§ ACTIVITY
Would you please copy each line of the data in which the string "generalize" occurs?

§ RECORD EXCERPTS
(** ** The interface of the areas *)

Lemma vmap_pages_spec s va n fl :
  sp_ok s -> in_space fl va n -> (forall x, page_in va n x -> ~ sp_mapped s x) ->
  match vmm_vmap_pages mb s va n fl with
  | Some s' => sp_ok s' /\ forall x, sp_mapped s' x <-> page_in va n x \/ sp_mapped s x
  | None => (length (frames s.1) < 7 * Z.to_nat n)%nat
  end.
Proof.
  intros Hs Hsp. destruct (in_space_loop _ _ _ Hsp) as [Hn Hf]. unfold vmm_vmap_pages. rewrite Hf.
  generalize dependent (loop_count va n). intros c ->. rewrite Nat2Z.id. by apply vmap_loop_mapped.
Qed.

Lemma vmap_pages_mapped s va n fl s' :
  sp_ok s -> in_space fl va n -> (forall x, page_in va n x -> ~ sp_mapped s x) ->
  vmm_vmap_pages mb s va n fl = Some s' ->
  sp_ok s' /\ forall x, sp_mapped s' x <-> page_in va n x \/ sp_mapped s x.
Proof. intros Hs Hsp Hn E. pose proof (vmap_pages_spec s va n fl Hs Hsp Hn) as M. by rewrite E in M. Qed.

Lemma vunmap_pages_mapped s va n fl :
  sp_ok s -> in_space fl va n -> (forall x, page_in va n x -> sp_mapped s x) ->
  exists s', vmm_vunmap_pages s va n fl = Some s' /\ sp_ok s' /\
    forall x, sp_mapped s' x <-> sp_mapped s x /\ ~ page_in va n x.
Proof.
  intros Hs Hsp. destruct (in_space_loop _ _ _ Hsp) as [Hn Hf]. unfold vmm_vunmap_pages. rewrite Hf.
  generalize dependent (loop_count va n). intros c ->. by eapply vunmap_loop_mapped.
Qed.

§ YOUR RESPONSE
  generalize dependent (loop_count va n). intros c ->. rewrite Nat2Z.id. by apply vmap_loop_mapped.
  generalize dependent (loop_count va n). intros c ->. by eapply vunmap_loop_mapped.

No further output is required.